The project wiki: here.


Specifications
my 0.1 release was in time to make it into the 0.5 release of processing.js

I did bug #226 for my 0.1 as well as some automated test cases for the new code I implemented.

What I had to do was protect string content from the procesing.js parser, then test it.

my initial patch: here

second patch: here

Final result: This code was modified to increase speed every so slightly, but every bit counts.

var strings = aCode.match(/(["'])(\\\1|.)*?(\1)/g);
for ( var i = 0; /(["'])(\\\1|.)*?(\1)/.test(aCode); i++){
aCode = aCode.replace(/(["'])(\\\1|.)*?(\1)/, "");
}

into this.

var strings = [];
aCode = aCode.replace(/(["'])(\\\1|.)*?(\1)/g, function(all) {
strings.push(all);
return "";
});

I have to thank Corban Brook for helping me fix the code, and get it out as soon as I did.

Automated tests: here

What I learned

  • Object orientation in javascript. By seeing Java object oriented code being transformed to JavaScript, I got a good understanding of how JavaScript objects work.

  • Managing and working with processing.js source code; large code, that was not created by me.

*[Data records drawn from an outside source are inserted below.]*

Lemma wake_first_ok k q i l r :
  waits k q (i :: l) r ->
  wp (wake_first q)
     (fun ok k' => ok = true /\ waits k' q l (r ++ [i]) /\ woken (sch k) (sch k') i r /\
                   forall q2, q2 <> q -> wqs k' !! q2 = wqs k !! q2) k.
Proof.
  intros (Hq & (w & Hw & Hrep) & Hnd & Hall). apply NoDup_cons in Hnd as [Hi Hnd].
  destruct (Hall i) as [Hir Hb]; [by left|].
  unfold wake_first. apply wp_bind, (wp_wget _ w); [done|]. destruct Hrep as (Ha & Hrest).
  apply wp_bind. eapply wp_lift; [apply aget_ok; [lia|by rewrite Ha]|].
  apply wp_bind. eapply wp_mono; [by apply (wq_drop_ok q w [] i l)|].
  intros _ k1 (w' & -> & Hrep'). simpl in *.
  assert (wp (on_sched (tupd (Some i) (set_blocked_on_wq None)) ;;;
              on_sched (scheduler_wakeup_task (Some i)))
             (fun _ k' => woken (sch k) (sch k') i r /\ wqs k' = <[q := w']> (wqs k))
             (put_wqs (<[q := w']> (wqs k)) k)) as Hwake.
  { apply wp_bind, wp_on_sched. pose proof (wakeup_one _ _ _ _ Hq Hir Hb) as H.
    apply wp_bind_inv in H. eapply wp_mono; [exact H|]. intros [] s1 H1. cbv beta in H1 |- *.
    apply wp_on_sched. eapply wp_mono; [exact H1|]. by intros. }
  apply wp_bind_inv in Hwake. apply wp_bind. eapply wp_mono; [exact Hwake|].
  intros [] k1 H1. cbv beta in H1 |- *. apply wp_bind. eapply wp_mono; [exact H1|].
  intros [] k2 [Hwk Ewq]. apply wp_ret. split_and!; [done| |done|].
  - split_and!; [by apply Hwk| |done|].
    + exists w'. rewrite Ewq. split; [|done]. apply list_lookup_insert_eq. by eapply lookup_lt_Some.
    + intros j Hj. destruct (Hall j) as [Hjr Hjb]; [by right|]. assert (j <> i) by set_solver.
      split; [set_solver|]. by eapply woken_blocked.
  - intros q2 Hne. by rewrite Ewq, list_lookup_insert_ne.
Qed.

Definition ready_at (s : sched) (i : nat) : Prop :=
  exists t, tasks s !! i = Some t /\ state t = TASK_STATE_READY /\ blocked_on_wq t = None /\
            ticks_remaining t = time_slice t.

Lemma woken_lookup s s' i r j t :
  woken s s' i r -> tasks s !! j = Some t ->
  exists t', tasks s' !! j = Some t' /\
    set_next None t' = set_next None
      (if decide (i = j) then set_ticks_remaining (time_slice t)
                                (set_state TASK_STATE_READY (set_blocked_on_wq None t)) else t).
Proof.
  intros [_ Hl] Ht. symmetry in Hl.
  match type of Hl with links_only _ ?s1 =>
    assert (tasks s1 !! j = Some (if decide (i = j) then set_ticks_remaining (time_slice t)
              (set_state TASK_STATE_READY (set_blocked_on_wq None t)) else t)) as E end.
  { unfold ready_task. simpl. destruct (decide (i = j)) as [<-|Hne].
    - by rewrite !list_lookup_alter_eq, Ht.
    - by rewrite !list_lookup_alter_ne. }
  destruct (links_only_lookup _ _ _ _ Hl E) as (t' & ? & ?). eauto.
Qed.

Lemma woken_ready s s' i r t : woken s s' i r -> tasks s !! i = Some t -> ready_at s' i.
Proof.
  intros Hw Ht. destruct (woken_lookup _ _ _ _ _ _ Hw Ht) as (t' & Ht' & E).
  rewrite decide_True in E by done. exists t'. split; [done|].
  pose proof (f_equal state E). pose proof (f_equal blocked_on_wq E).
  pose proof (f_equal ticks_remaining E). pose proof (f_equal time_slice E).
  simpl in *. split_and!; congruence.
Qed.

Lemma woken_stays_ready s s' i r j : woken s s' i r -> j <> i -> ready_at s j -> ready_at s' j.
Proof.
  intros Hw Hne (t & Ht & H1 & H2 & H3). destruct (woken_lookup _ _ _ _ _ _ Hw Ht) as (t' & Ht' & E).
  rewrite decide_False in E by done. exists t'. split; [done|].
  pose proof (f_equal state E). pose proof (f_equal blocked_on_wq E).
  pose proof (f_equal ticks_remaining E). pose proof (f_equal time_slice E).
  simpl in *. split_and!; congruence.
Qed.

Lemma wakeup_loop_ok q : forall l fuel k r,
  waits k q l r -> (length l < fuel)%nat ->
  wp (wakeup_loop fuel q)
     (fun _ k' => waits k' q [] (r ++ l) /\ (forall i, i ∈ l -> ready_at (sch k') i) /\
        (forall j, j ∉ l -> ready_at (sch k) j -> ready_at (sch k') j) /\
        forall q2, q2 <> q -> wqs k' !! q2 = wqs k !! q2) k.
Proof.
  induction l as [|i l IH]; intros fuel k r Hw Hf; (destruct fuel as [|fuel]; [simpl in Hf; lia|]);
    pose proof Hw as (_ & (w & Hwq & _ & Hc & _) & Hnd & Hall); cbn [wakeup_loop];
    apply wp_bind, (wp_wget _ w _ _ Hwq); rewrite Hc; cbn [length].
  - apply wp_ret. rewrite app_nil_r. split_and!; try done. intros i Hi. by apply not_elem_of_nil in Hi.
  - rewrite (proj2 (Z.ltb_lt _ _)) by lia. apply wp_bind. eapply wp_mono; [by apply wake_first_ok|].
    intros ok k1 (-> & Hw1 & Hwk & Hother). apply NoDup_cons in Hnd as [Hi Hnd].
    eapply wp_mono; [apply IH; [exact Hw1|simpl in Hf; lia]|].
    intros _ k2 (Hw2 & Hr2 & Hst2 & Ho2). rewrite <- app_assoc in Hw2. split_and!; [done| | |].
    + intros j [->|Hj]%elem_of_cons; [|by apply Hr2]. apply Hst2; [done|].
      destruct (Hall i) as [_ (t & Ht & _)]; [by left|]. by eapply woken_ready.
    + intros j Hj Hrj. apply Hst2; [set_solver|]. eapply woken_stays_ready; [done|set_solver|done].
    + intros q2 Hne. by rewrite Ho2, Hother.
Qed.

(** Removal of a waiter. *)
Lemma remove_loop_ok k q w l1 i l2 :
  wqs k !! q = Some w -> wrep w (l1 ++ i :: l2) -> i ∉ l1 ->
  wp (for_ret (iters 0 (count w)) 0 (fun j =>
        x <- lift (aget (waiting_tasks w) j) ;;
        if ptr_eqb x (Some i) then wq_drop q j ;;; ret (Some tt) else ret None))
     (fun _ k' => exists w', k' = put_wqs (<[q := w']> (wqs k)) k /\ wrep w' (l1 ++ l2)) k.
Proof.
  intros Hw Hrep Hi. pose proof Hrep as (Ha & Hc & Hl). rewrite length_app in *. simpl in *.
  apply (wp_for_ret (fun j k' => k' = k /\ 0 <= j <= Z.of_nat (length l1))).
  - split; [done|lia].
  - intros j k' Hj [-> Hjl]. destruct (decide (j = Z.of_nat (length l1))) as [->|Hne].
    + apply wp_bind. eapply wp_lift.
      { apply aget_ok; [lia|]. rewrite Nat2Z.id, Ha, map_app, <- app_assoc.
        rewrite lookup_app_r by (rewrite length_map; lia). by rewrite length_map, Nat.sub_diag. }
      rewrite ptr_eqb_refl. apply wp_bind. eapply wp_mono; [by eapply wq_drop_ok|].
      intros [] k1 H. by apply wp_ret.
    + destruct (lookup_lt_is_Some_2 l1 (Z.to_nat j)) as [x Hx]; [lia|].
      apply wp_bind. eapply wp_lift.
      { apply aget_ok; [lia|]. rewrite Ha. apply lookup_app_l_Some.
        rewrite list_lookup_fmap, lookup_app_l by lia. by rewrite Hx. }
      rewrite ptr_eqb_ne by (intros [= ->]; by apply list_elem_of_lookup_2 in Hx).
      apply wp_ret. split; [done|lia].
  - intros k' [-> Hbad]. exfalso. rewrite Hc in Hbad. unfold iters in Hbad. lia.
Qed.

Lemma critical_exit_ok s (Q : unit -> sched -> Prop) :
  (forall d, Q tt (put_crit_depth d s)) -> wp critical_section_exit Q s.
Proof.
  intros HQ. unfold critical_section_exit. wp_steps; [|done]. specialize (HQ (crit_depth s)). by destruct s.
Qed.

Lemma wrep_snoc w l c :
  wrep w l -> (length l < 32)%nat ->
  wrep (mk_wq (<[Z.to_nat (count w) := Some c]> (waiting_tasks w)) (count w + 1)) (l ++ [c]).
Proof.
  intros (Ha & Hc & Hl) Hlt. split_and!; simpl; rewrite ?length_app; simpl; [|lia..].
  rewrite Ha, Hc, Nat2Z.id, map_app, <- app_assoc.
  rewrite insert_app_r_alt by (rewrite length_map; lia). rewrite length_map, Nat.sub_diag.
  replace (32 - length l)%nat with (S (32 - (length l + 1))) by lia. done.
Qed.

Lemma remove_slot_notin i c r : i ∉ r -> i ∉ remove_slot c r.
Proof. unfold remove_slot. rewrite list_elem_of_filter. tauto. Qed.

Lemma remove_slot_gone c r : c ∉ remove_slot c r.
Proof. unfold remove_slot. rewrite list_elem_of_filter. tauto. Qed.

(** Three tasks in the ready queue, the first of them running, and a fourth
    blocked on the only wait queue. *)
Definition kern1 : kern :=
  mk_kern
    (put_tasks (<[3%nat := set_state TASK_STATE_BLOCKED (set_blocked_on_wq (Some 0%nat) (ring_task 4 None))]>
                 (<[0%nat := set_state TASK_STATE_RUNNING (ring_task 1 (Some 1%nat))]> (tasks (ring3 1))))
       (put_current (Some 0%nat) (ring3 1)))
    [mk_wq (Some 3%nat :: replicate 31 None) 1].

Lemma kern1_waits : waits kern1 0 [3%nat] [0; 1; 2]%nat.
Proof.
  split_and!.
  - apply (queue_ext (ring3 1)); [apply ring3_queue; lia|done..|].
    intros j Hj. do 3 (apply elem_of_cons in Hj as [->|Hj]; [done|]). by apply not_elem_of_nil in Hj.
  - eexists. split; [done|]. split_and!; try done. simpl. lia.
  - apply NoDup_singleton.
  - intros i ->%list_elem_of_singleton. split; [by apply (bool_decide_unpack _)|]. eexists. by split_and!.
Qed.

  • Basic uses of irc. I used ChatZilla and later irssi. I switched so I could use irssi with screen.

  • Revision control: git and mercurial. I used git to work with processing,js, and mercurial to work with Firefox (to setup js.exe, which I mentioned in this post)

  • I learned how to build Firefox, and setup a Firefox build enviroment.

  • I learned some standards for code. Like where to and not to use whitespace.

  • One of the most important things; I learned the importance of blogs.

  • I learned there is no such thing as too much testing.



Conclusion
A lot of this is technical stuff that required troubleshooting. I am confident that the next release will be less of a learning process, and I can get deeper into the code.